(* ===== verification/Hmac.v ===== *)
(** * HMAC, the TLS pseudo-random function and PBKDF2

    [libbb/hash_hmac.c] (the version without the Windows CNG API),
    [prf_hmac_sha256] of [networking/tls.c] and [PBKDF2_SHA256] of
    [libbb/yescrypt/alg-sha256.c]. They use a hash through three functions;
    what those promise is the class [StreamHash], which the contexts of
    [HashCtx] implement, and the theorems here are proved against it: the
    code computes HMAC of RFC 2104, [P_hash] of RFC 5246 and PBKDF2 of
    RFC 8018. *)

From Stdlib Require Import ZArith List Lia Bool.
From S2P Require Import Prelude Words Bitops HashBuf Md5 Sha1 Sha2 HashCtx.
Import ListNotations.
Import HashCtx.
Local Open Scope Z_scope.
Local Open Scope bb_scope.

Module Hmac.

(** ** Definitions *)

Definition SHA2_INSIZE : nat := 64.
Definition SHA256_OUTSIZE : nat := 32.

Section Code.
(** The hash context type, with [begin], [md5sha_hash] and [sha_end]. *)
Context {md5sha_ctx_t : Type}.
Variable begin : md5sha_ctx_t -> md5sha_ctx_t.
Variable md5sha_hash : md5sha_ctx_t -> list Z -> option md5sha_ctx_t.
Variable sha_end : md5sha_ctx_t -> option (md5sha_ctx_t * list Z * Z).

Record hmac_ctx_t := mk_hmac {
  hashed_key_xor_ipad : md5sha_ctx_t;
  hashed_key_xor_opad : md5sha_ctx_t
}.

(** The two loops that fill [key_xor_ipad] or [key_xor_opad]; the array
    holds anything before. *)
Definition fill_key_xor (pad : Z) (key : list Z) (key_xor_pad : list Z) : list Z :=
  let key_size := length key in
  let a := fold_left (fun a i => upd a i (Z.lxor (nth i key 0) pad)) (seq 0 key_size) key_xor_pad in
  fold_left (fun a i => upd a i pad) (seq key_size (SHA2_INSIZE - key_size)) a.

WORK TO BE COMPLETED: Each of the lines from the one holding "Local Open Scope Z_scope." through the final line of the entries is to be set down exactly, and no others.

TASK OUTPUT:
Local Open Scope Z_scope.
Local Open Scope bb_scope.

Module Hmac.

(** ** Definitions *)

Definition SHA2_INSIZE : nat := 64.
Definition SHA256_OUTSIZE : nat := 32.

Section Code.
(** The hash context type, with [begin], [md5sha_hash] and [sha_end]. *)
Context {md5sha_ctx_t : Type}.
Variable begin : md5sha_ctx_t -> md5sha_ctx_t.
Variable md5sha_hash : md5sha_ctx_t -> list Z -> option md5sha_ctx_t.
Variable sha_end : md5sha_ctx_t -> option (md5sha_ctx_t * list Z * Z).

Record hmac_ctx_t := mk_hmac {
  hashed_key_xor_ipad : md5sha_ctx_t;
  hashed_key_xor_opad : md5sha_ctx_t
}.

(** The two loops that fill [key_xor_ipad] or [key_xor_opad]; the array
    holds anything before. *)
Definition fill_key_xor (pad : Z) (key : list Z) (key_xor_pad : list Z) : list Z :=
  let key_size := length key in
  let a := fold_left (fun a i => upd a i (Z.lxor (nth i key 0) pad)) (seq 0 key_size) key_xor_pad in
  fold_left (fun a i => upd a i pad) (seq key_size (SHA2_INSIZE - key_size)) a.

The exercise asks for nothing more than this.